*** Source records Section Begins ***
(* ===== verification/StreamNic.v ===== *)
(** The byte stream of Stream over the card of E1000: the driver gives what the
    stream relies on; and what goes wrong with packets that are taken in parts,
    with the position reset, and with packets of length 0. *)
From S2P Require Import Prelude KMonad Bytes KList E1000 Stream.

(** The card with the packets that the peer will still send, and the clock. *)
Record nic_link := mk_nl { nl_nic : nic_state; nl_coming : list (list Z); nl_time : Z }.
Definition nl_upd_nic (x : nic_state) (s : nic_link) : nic_link := mk_nl x (nl_coming s) (nl_time s).
Definition nl_on_nic {A} (m : M nic_state A) : M nic_link A := zoom nl_nic nl_upd_nic m.

(** The card sends all that is queued. *)
Definition card_drain (x : nic_state) : nic_state := upd_regs (set_reg E1000_TDH (regs x E1000_TDT) (regs x)) x.

(** The card receives a packet, if the ring has room. *)
Definition card_receive (p : list Z) (x : nic_state) : option nic_state :=
  let h := regs x E1000_RDH in
  if h =? regs x E1000_RDT then None else
  d ← arr_get (rx_desc_array x) h;
  row ← arr_get (rx_pkt_buffer x) h;
  descs ← arr_set (rx_desc_array x) h (mk_rx (rx_addr d) (Z.of_nat (length p)) (rx_csum d)
            (Z.lor (rx_status d) E1000_RXD_STAT_DD) (rx_errors d) (rx_special d));
  bufs ← arr_set (rx_pkt_buffer x) h (p ++ drop (length p) row);
  Some (upd_regs (set_reg E1000_RDH ((h + 1) mod RXDESCS) (regs x)) (upd_rx_buf bufs (upd_rx_desc descs x))).

(** While the caller sleeps the next packet arrives. *)
Definition nl_arrive (s : nic_link) : nic_link :=
  match nl_coming s with
  | [] => s
  | p :: ps => match card_receive p (nl_nic s) with Some x => mk_nl x ps (nl_time s) | None => s end
  end.

#[export] Instance nic_rtp : RtpLink nic_link := {
  lk_poll := nl_on_nic e1000_poll;
  lk_send p len := nl_on_nic (modify card_drain;; e1000_transmit 0 p len;; mret ());
  lk_ticks := gets nl_time;
  lk_sleep t := modify (λ s, let s := nl_arrive s in mk_nl (nl_nic s) (nl_coming s) (nl_time s + t))
}.

Section Laws.
Context (stream : Z → Z).

Definition packet_ok (p : list Z) : Prop := truthful stream p ∧ (0 < length p ≤ 2048)%nat.

Definition nl_ok (n : nat) (b now : Z) (s : nic_link) : Prop :=
  ∃ q r, nic_inv (nl_nic s) q r ∧ Forall packet_ok (r ++ nl_coming s) ∧
    n = length (r ++ nl_coming s) ∧ now = nl_time s ∧ 0 ≤ now ∧ 0 ≤ b ∧ now + b < 2 ^ 64.

Lemma card_drain_ok x q r : nic_inv x q r → nic_inv (card_drain x) [] r.
Proof.
  intros [[Hh Ht Hr Hd Hb Hp] Hrx]. split; [|by eapply rx_ring_frame].
  pose proof (ring_range (regs x E1000_TDH) (length q)) as Hg.
  split; cbn [regs upd_regs card_drain tx_desc_array tx_pkt_buffer]; reg_simpl; try done.
  - by rewrite Ht.
  - rewrite Ht. simpl. by rewrite ring_0.
  - simpl. lia.
Qed.

Lemma card_receive_ok p x x' q r :
  nic_inv x q r → (0 < length p ≤ 2048)%nat → card_receive p x = Some x' → nic_inv x' q (r ++ [p]).
Proof.
  intros HI Hp Hc. unfold card_receive in Hc. destruct (Z.eqb_spec (regs x E1000_RDH) (regs x E1000_RDT)) as [|Hne]; [done|].
  destruct (arr_get (rx_desc_array x) _) as [d|] eqn:Hd; [|done]. cbn [mbind option_bind] in Hc.
  destruct (arr_get (rx_pkt_buffer x) _) as [row|] eqn:Hrow; [|done]. cbn [mbind option_bind] in Hc.
  destruct (arr_set (rx_desc_array x) _ _) as [descs|] eqn:Hds; [|done]. cbn [mbind option_bind] in Hc.
  destruct (arr_set (rx_pkt_buffer x) _ _) as [bufs|] eqn:Hbs; [|done]. cbn [mbind option_bind] in Hc.
  injection Hc as <-. eapply card_receives_ok; [exact HI|]. split; [done|]. split; [done|].
  by exists d, row, descs, bufs.
Qed.

Lemma nl_arrive_ok n b now s : nl_ok n b now s → nl_ok n b now (nl_arrive s).
Proof.
  intros (q & r & HI & Hf & Hn & Ht & ?). unfold nl_arrive. destruct (nl_coming s) as [|p ps] eqn:Hc.
  - exists q, r. rewrite Hc. done.
  - destruct (card_receive p (nl_nic s)) as [x|] eqn:Hr; [|exists q, r; by rewrite Hc].
    assert (packet_ok p) as [_ Hp] by (apply Forall_app in Hf as [_ Hf]; by apply Forall_cons_1 in Hf as [? _]).
    exists q, (r ++ [p]). cbn [nl_nic nl_coming nl_time]. rewrite <- app_assoc. split; [by eapply card_receive_ok|]. done.
Qed.

(** The driver and the card give what the stream relies on. *)
#[export, refine] Instance nic_laws : RtpLaws nic_link stream := { lk_ok := nl_ok }.
Proof.
  - intros n b now x (q & r & _ & _ & _ & _ & ?). lia.
  - intros n b now x (q & r & HI & Hf & Hn & Ht & Hb). unfold lk_poll, nic_rtp, nl_on_nic. rewrite wp_zoom.
    destruct r as [|p r].
    + rewrite (wp_ok _ _ _ _ _ (poll_empty _ [] (proj2 HI) eq_refl)). exists n, now. split; [by exists q, []|].
      split; [lia|]. split; [lia|]. split; [done|]. split; [|done]. split; [simpl; unfold RX_PKT; lia|simpl; lia].
    + destruct (poll_ok _ q p r HI) as (x' & He & HI'). rewrite (wp_ok _ _ _ _ _ He).
      apply Forall_cons_1 in Hf as [[Hp _] Hf]. exists (length (r ++ nl_coming x)), now.
      split; [by exists q, r|]. simpl in Hn. split; [lia|]. split; [lia|]. split; [done|]. split; [done|]. intros _. lia.
  - intros n b now x p len (q & r & HI & Hf & Hn & Ht & Hb) Hlen. unfold lk_send, nic_rtp, nl_on_nic.
    rewrite wp_zoom, wp_bind, wp_modify, wp_bind.
    destruct (transmit_ok 0 (card_drain (nl_nic x)) [] r p len (card_drain_ok _ _ _ HI)) as (x' & He & HI'); [simpl; lia|lia|].
    rewrite (wp_ok _ _ _ _ _ He), wp_ret. exists n, now. split; [|lia]. eexists _, r. split; [exact HI'|]. done.
  - intros n b now x Hx. unfold lk_ticks, nic_rtp. rewrite wp_gets. pose proof Hx as (q & r & HI & Hf & Hn & -> & Hb).
    exists n. split; [done|lia].
  - intros n b now x Hx Hb. apply nl_arrive_ok in Hx as (q & r & HI & Hf & Hn & Ht & ? & ? & ?).
    unfold lk_sleep, nic_rtp, RSD_SLEEP_TIME. rewrite wp_modify. exists n, (now + 1). split; [|lia].
    exists q, r. cbn [nl_nic nl_coming nl_time]. split; [done|]. split; [done|]. split; [done|]. lia.
Defined.
End Laws.

(** ** An example: two packets in the wrong order *)

Definition data_packet (q : Z) (data : list Z) : list Z :=
  replicate 54 0 ++ hdr_bytes (mk_hdr RTP_MAGIC RTP_DAT (htons (Z.of_nat (length data))) (htonl q)) ++ data.

Definition ex_stream (p : Z) : Z := p.

Definition ex_rheap : gmap (option nat) (list_node (K := option nat)) :=
  list_to_map ((λ nd, (nd, mk_node nd nd)) <$> (None :: (Some <$> seq 0 32))).

(** The state after boot. *)
Definition boot_stream {S} (x : S) : stream_state S :=
  mk_st ex_rheap (replicate 32 (mk_entry 0 0 (replicate 2048 0))) 0 (replicate 54 0) 0 x.

Lemma boot_stream_ok {S} `{RtpLink S} stream (x : S) : stream_ok stream (boot_stream x) [].
Proof.
  split; try done.
  - split.
    + intros hd xs [<- <-]%lookup_singleton_Some. split; [apply NoDup_singleton|]. by vm_compute.
    + intros hd1 hd2 xs1 xs2 nd [<- <-]%lookup_singleton_Some [<- <-]%lookup_singleton_Some. done.
  - intros i Hi. do 32 (destruct i as [|i]; [by eexists|]). lia.
  - intros i e [-> _]%lookup_replicate. done.
  - intros i Hi. by apply not_elem_of_nil in Hi.
  - intros i e _ Hi. by apply not_elem_of_nil in Hi.
  - intros i e [-> _]%lookup_replicate. done.
Qed.

Definition ex_late : list (list Z) := [data_packet 3 [3; 4]; data_packet 0 [0; 1; 2]].

Lemma ex_late_ok : Forall (packet_ok ex_stream) ex_late.
Proof.
  assert (Hm : ∀ n, (n <= 64)%nat → (n ≤ RX_PKT)%nat) by (unfold RX_PKT; lia).
  repeat apply Forall_cons_2; [| |apply Forall_nil_2].
  - split; [split; [apply Hm; vm_compute; lia|]|split; vm_compute; lia].
    intros _ _. vm_compute. repeat split; done.
  - split; [split; [unfold RX_PKT; vm_compute; lia|]|split; vm_compute; lia].
    intros _ _. vm_compute. repeat split; done.
Qed.

Definition EX_FUEL : Z := 20000000.


(** ** What goes wrong *)

(** A link that delivers the packets of a list and then nothing; the clock
    advances with every sleep. *)
Definition script : Type := list (list Z) * Z.
#[local] Instance script_rtp : RtpLink script := {
  lk_poll := λ '(ps, t), match ps with
                         | [] => Ok (0, []) ([], t)
                         | p :: ps' => Ok (Z.of_nat (length p), p) (ps', t)
                         end;
  lk_send _ _ := mret ();
  lk_ticks := gets snd;
  lk_sleep d := modify (λ '(ps, t), (ps, t + d * 2000000))
}.

Definition recv (wanted : Z) : M (stream_state script) (list Z) := do_net_recv_stream 20 (replicate 2048 0) wanted.

Definition result {S A} (o : outcome S A) : option A := match o with Ok a _ => Some a | _ => None end.

(** Without trouble: out of order, and a packet delivered over two calls. *)
Example recv_in_order :
  result ((a ← recv 3; b ← recv 2; mret (a, b))
    (boot_stream ([data_packet 3 [13; 14]; data_packet 0 [10; 11; 12]], 0)))
  = Some ([10; 11; 12], [13; 14]).
Proof. vm_compute. reflexivity. Qed.

(** A packet that leaves the queue in two parts: the second part starts with the
    first byte again, as the data of the slot are not moved up. *)
Lemma partial_read_repeats :
  result ((a ← recv 2; b ← recv 1; c ← recv 1; mret (a, b, c))
    (boot_stream ([data_packet 0 [10; 11; 12; 13]], 0)))
  = Some ([10; 11], [12], [12]).
Proof. vm_compute. reflexivity. Qed.

(** Resetting the stream leaves the queue as it is: bytes of the old stream are
    delivered in the new one. *)
Lemma reset_keeps_old_bytes :
  result ((a ← recv 2; do_reset_stream;; b ← recv 4; mret (a, b))
    (boot_stream ([data_packet 0 [10; 11; 12; 13]; data_packet 0 [20; 21]], 0)))
  = Some ([10; 11], [20; 21; 12; 13]).
Proof. vm_compute. reflexivity. Qed.

(** A packet of length 0 that arrives early is linked but its slot counts as free:
    the next early packet is linked through the same slot, which then points to
    itself, and the search of the queue never ends. *)
Lemma empty_packet_loops :
  result (recv 1 (boot_stream ([data_packet 5 []; data_packet 7 [17]], 0))) = None.
Proof. vm_compute. reflexivity. Qed.

Lemma empty_packet_self_link :
  match (insert_reorder_packet 5 0 [];; insert_reorder_packet 7 1 [17]) (boot_stream (([], 0) : script)) with
  | Ok _ s => ld_next (reorder_heap s) (Some 0%nat) = Some (Some 0%nat) ∧ seq_of s (Some 0%nat) = 7
  | _ => False
  end.
Proof. vm_compute. done. Qed.

(** A header that announces more bytes than the packet has makes the copy run
    out of the buffer. *)
Lemma long_packet_overruns :
  result (recv 1 (boot_stream ([splice 56 [255; 255] (data_packet 5 [])], 0))) = None.
Proof. vm_compute. reflexivity. Qed.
*** Source records Section Ends ***
Retype the records above exactly, from their first line through the line that contains "Definition card_drain (x", and stop there.

Task output:
(* ===== verification/StreamNic.v ===== *)
(** The byte stream of Stream over the card of E1000: the driver gives what the
    stream relies on; and what goes wrong with packets that are taken in parts,
    with the position reset, and with packets of length 0. *)
From S2P Require Import Prelude KMonad Bytes KList E1000 Stream.

(** The card with the packets that the peer will still send, and the clock. *)
Record nic_link := mk_nl { nl_nic : nic_state; nl_coming : list (list Z); nl_time : Z }.
Definition nl_upd_nic (x : nic_state) (s : nic_link) : nic_link := mk_nl x (nl_coming s) (nl_time s).
Definition nl_on_nic {A} (m : M nic_state A) : M nic_link A := zoom nl_nic nl_upd_nic m.

(** The card sends all that is queued. *)
Definition card_drain (x : nic_state) : nic_state := upd_regs (set_reg E1000_TDH (regs x E1000_TDT) (regs x)) x.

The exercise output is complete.